O BNH e os mutuários estão negociando, mas divergindo fortemente. No começo da semana, cerca de 1.000 mutuários reuniram-se no Centro de Convenções de Pernambuco, em Olinda, para ouvir do presidente da “Causa Comum” e membro da Comissão Nacional de Mutuários, João Batista Braga, a nova proposta de equivalência salarial apresentada pelo BNH. A recusa foi unânime. Os mutuários não querem modificar seus contratos. Querem cumpri-los. A recusa não foi só pernambucana. Foi nacional. Associações de outros dezoito Estados também recusaram. As negociações estão no impasse. Nélson da Matta afirmou que lavava as mãos.
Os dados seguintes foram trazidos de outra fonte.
(** Lines 218-239. *)
Definition normalizar (resultados : dict Valor float)
    : M (option (dict Valor float)) :=
  log MsgNormalizacion;;
  let suma_total := suma resultados in
  log (MsgSumaTotal suma_total);;
  if (suma_total =? 0)%float then
    log MsgErrorSumaCero;;
    mret None
  else
    let alpha := (1 / suma_total)%float in
    log (MsgAlpha suma_total alpha);;
    resultados_normalizados ← foldM (normalizar_valor alpha) resultados [];
    log MsgResultadoFinal;;
    e ← leer evidencia;
    log (MsgDistribucion consulta e resultados_normalizados);;
    mret (Some resultados_normalizados).

(** Lines 126-216: the accumulated sum of every value of [consulta]. *)
Definition sumas : M (dict Valor float) :=
  abrir_traza;;
  log (MsgVariablesRed todas_variables);;
  e ← leer evidencia;
  let variables_ocultas :=
    filter (λ v, v ≠ consulta ∧ dict_in e v = false) todas_variables in
  log (MsgVariablesOcultas variables_ocultas);;
  log (MsgConsultaX consulta);;
  log (MsgEvidenciaE e);;
  valores_consulta ← elevar (valores_posibles rb consulta);
  log (MsgValoresPosibles consulta valores_consulta);;
  log MsgCalculo;;
  log (MsgFormula consulta e variables_ocultas);;
  foldM (sumar_valor variables_ocultas) valores_consulta [].

Definition inferencia_por_enumeracion : M (option (dict Valor float)) :=
  resultados ← sumas;
  normalizar resultados.
End inferencia.



(** ** The validation report (lines 241-291)

    [generar_reporte_validacion] prints fixed lines and lines that format a
    result; a line is a constructor per [print] of the source. *)

Inductive linea_reporte :=
  | RepTitulo
  | RepCaso (n : nat)
  | RepConsulta (n : nat)
  | RepVariablesOcultas
  | RepValorEsperado
  | RepValorRealAlto (valor_real_alto : float)
  | RepNoCalculado
  | RepValorReal (resultado : dict Valor float)
  | RepEvidenciaImposible
  | RepExitosos (casos_exitosos : nat)
  | RepArchivos
  | RepCompletada.

(** How the report ends: it returns, or an index of [resultados_reales] is
    out of range. *)
Inductive fin_reporte :=
  | Termina
  | IndexError.

(** The lines of a case that is always indexed (cases 2 and 3). *)
Definition lineas_resultado (r : option (dict Valor float)) : list linea_reporte :=
  match r with
  | Some d => [RepValorReal d]
  | None => [RepEvidenciaImposible]
  end.

(** The lines of a case that is indexed only within the length (cases 4
    and 5): [len(resultados_reales) > i and resultados_reales[i] is not
    None]. *)
Definition lineas_resultado_opcional
    (resultados_reales : list (option (dict Valor float))) (i : nat)
    : list linea_reporte :=
  match resultados_reales !! i with
  | Some (Some d) => [RepValorReal d]
  | _ => [RepNoCalculado]
  end.

(** What is printed, and how the call ends. *)
Definition generar_reporte_validacion
    (resultados_reales : list (option (dict Valor float)))
    : list linea_reporte * fin_reporte :=
  let caso1 := [RepTitulo; RepCaso 1; RepConsulta 1; RepVariablesOcultas] in
  match resultados_reales !! 0 with
  | None => (caso1, IndexError)
  | Some r0 =>
      let caso2 :=
        caso1 ++
        match r0 with
        | Some d =>
            let valor_real_alto :=
              default 0%float (dict_get d (Texto "alto_riesgo")) in
            [RepValorEsperado; RepValorRealAlto valor_real_alto]
        | None => [RepNoCalculado]
        end ++ [RepCaso 2; RepConsulta 2] in
      match resultados_reales !! 1 with
      | None => (caso2, IndexError)
      | Some r1 =>
          let caso3 := caso2 ++ lineas_resultado r1 ++ [RepCaso 3; RepConsulta 3] in
          match resultados_reales !! 2 with
          | None => (caso3, IndexError)
          | Some r2 =>
              let casos_exitosos :=
                length (filter (λ r, is_Some r) resultados_reales) in
              (caso3 ++ lineas_resultado r2 ++
               [RepCaso 4; RepConsulta 4] ++
               lineas_resultado_opcional resultados_reales 3 ++
               [RepCaso 5; RepConsulta 5] ++
               lineas_resultado_opcional resultados_reales 4 ++
               [RepExitosos casos_exitosos; RepArchivos; RepCompletada],
               Termina)
          end
      end
  end.

(** ** Notions used by the statements *)

(** What [cargar_cpt] establishes of an entry: its parents followed by its
    value column are the columns of its table. *)
Definition cpt_bien_formada (info : cpt_info) : Prop :=
  padres info ++ [columna_valor info] = columnas (data info).

Definition red_bien_formada (rb : RedBayesiana) : Prop :=
  ∀ v info, dict_get (cpts rb) v = Some info → cpt_bien_formada info.

(** The row agrees with the evidence on every parent that the evidence has. *)
Definition fila_coincide (info : cpt_info) (evidencia_parcial : dict string Valor)
    (f : fila) : Prop :=
  ∀ padre x i,
    padre ∈ padres info →
    dict_get evidencia_parcial padre = Some x →
    indice padre (columnas (data info)) = Some i →
    valor_igual (celda i f) x = true.

(** The value column of the row equals [valor]. *)
Definition fila_con_valor (info : cpt_info) (valor : Valor) (f : fila) : Prop :=
  ∃ i, indice (columna_valor info) (columnas (data info)) = Some i ∧
       valor_igual (celda i f) valor = true.

(** The test that the mask applies to a row for one parent. *)
Definition prueba_padre (df : DataFrame) (ev : dict string Valor)
    (padre : string) (f : fila) : bool :=
  match dict_get ev padre, indice padre (columnas df) with
  | Some x, Some i => valor_igual (celda i f) x
  | _, _ => true
  end.

(** Position of the first occurrence of [x] in [l]. *)
Fixpoint primer_indice (x : Valor) (l : list Valor) : nat :=
  match l with
  | [] => 0
  | y :: r => if decide (x = y) then 0 else S (primer_indice x r)
  end.

(** [dom] is the distinct, non-missing values of [col], in the order of
    their first occurrences. *)
Definition es_dominio (col dom : list Valor) : Prop :=
  NoDup dom ∧
  (∀ x, x ∈ dom ↔ x ∈ col ∧ x ≠ NaN) ∧
  StronglySorted (λ x y, primer_indice x col < primer_indice y col) dom.

Definition dominio_de (rb : RedBayesiana) (v : string) (dom : list Valor) : Prop :=
  ∃ info col,
    dict_get (cpts rb) v = Some info ∧
    columna (data info) (columna_valor info) = Ok col ∧
    es_dominio col dom.

(** Cartesian product of a list of domains, the first one varying slowest. *)
Fixpoint producto (doms : list (list Valor)) : list (list Valor) :=
  match doms with
  | [] => [[]]
  | dom :: r => x ← dom; (x ::.) <$> producto r
  end.

(** [base] with [vs[i] = tupla[i]] assigned in turn. *)
Definition extender (base : dict string Valor) (vs : list string)
    (tupla : list Valor) : dict string Valor :=
  fold_left (λ d kv, dict_set d kv.1 kv.2) (zip vs tupla) base.

(** The chain-rule factor of [variable] in a complete assignment: what the
    loop of [calcular_probabilidad_conjunta] looks up for it. *)
Definition factor_de (rb : RedBayesiana) (asignacion : dict string Valor)
    (variable : string) : resultado float :=
  match dict_get asignacion variable with
  | None => Error (KeyError variable)
  | Some valor =>
      obtener_probabilidad rb variable valor (reunir_padres rb variable asignacion)
  end.

(** The call that the loop makes for [variable]. *)
Definition llamada_de (rb : RedBayesiana) (asignacion : dict string Valor)
    (variable : string) : llamada :=
  (variable, default NaN (dict_get asignacion variable),
   reunir_padres rb variable asignacion).

(** [x] is 1.0 within the tolerance 1e-9 (the literal is the binary64
    number nearest to it). *)
Definition cerca_de_uno (x : float) : bool :=
  (abs (x - 1) <=? 0x1.12e0be826d695p-30)%float.

(** ** A small network

    Edad -> Fumador, with the tables of both. *)

Definition tabla_edad : DataFrame :=
  {| columnas := ["Edad"];
     filas := [ {| celdas := [Texto "joven"]; probabilidad := 0.25 |};
                {| celdas := [Texto "adulto"]; probabilidad := 0.75 |} ] |}.

Definition tabla_fumador : DataFrame :=
  {| columnas := ["Edad"; "Fumador"];
     filas :=
       [ {| celdas := [Texto "joven"; Texto "si"]; probabilidad := 0.5 |};
         {| celdas := [Texto "joven"; Texto "no"]; probabilidad := 0.5 |};
         {| celdas := [Texto "adulto"; Texto "si"]; probabilidad := 0.25 |};
         {| celdas := [Texto "adulto"; Texto "no"]; probabilidad := 0.75 |} ] |}.

Definition red_ejemplo : RedBayesiana :=
  (cargar_cpt
     (cargar_cpt (cargar_estructura red_inicial [("Edad", "Fumador")])
        tabla_edad "Edad").1
     tabla_fumador "Fumador").1.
Ninguém pode desconhecer os esforços intensos da presidência do BNH para, se não reformular o SFH, pelo menos adiar a crise do setor até que o salário da classe média volte a subir outra vez. A crise porém não é conjuntural. Para os mutuários, o bônus, por exemplo, pode até vir, mas pouco adiantará. O que está em jogo é a continuidade reformulada ou a interrupção das atividades do próprio SFH. E começa pela crise de credibilidade do BNH. Dizia um dos mutuários ao recusar a proposta do Banco: “Se o BNH não cumpre o contrato,
por que irá cumprir um trato?” O achatamento do salário do mutuário o deixa sem saída: “Se perdermos na Justiça, deixamos de pagar até o que hoje pagamos.” E se não pagarem mais, o índice de inadimplência poderá subir para acima de 30%, desestruturando a todos: mutuários, agentes financeiros, BNH e Judiciário.

Os esforços de Nélson da Matta caminham na direção certa quando, por exemplo, admite a participação dos mutuários no Conselho do Banco e na Comissão de Política Habitacional. Mas é preciso que tenha o apoio dos agentes financeiros. Outro mutuário apontava que dois dias depois de Da Matta ter prometido esforços para sustar as execuções, os agentes financeiros publicavam nos jornais longas listas de mutuários em execução. A negociação e acordo seriam hoje de interesse de todos. A começar pela própria indústria da construção civil. Pois só a partir deste acordo a classe média terá coragem de voltar a comprar os milhares de imóveis hoje encalhados.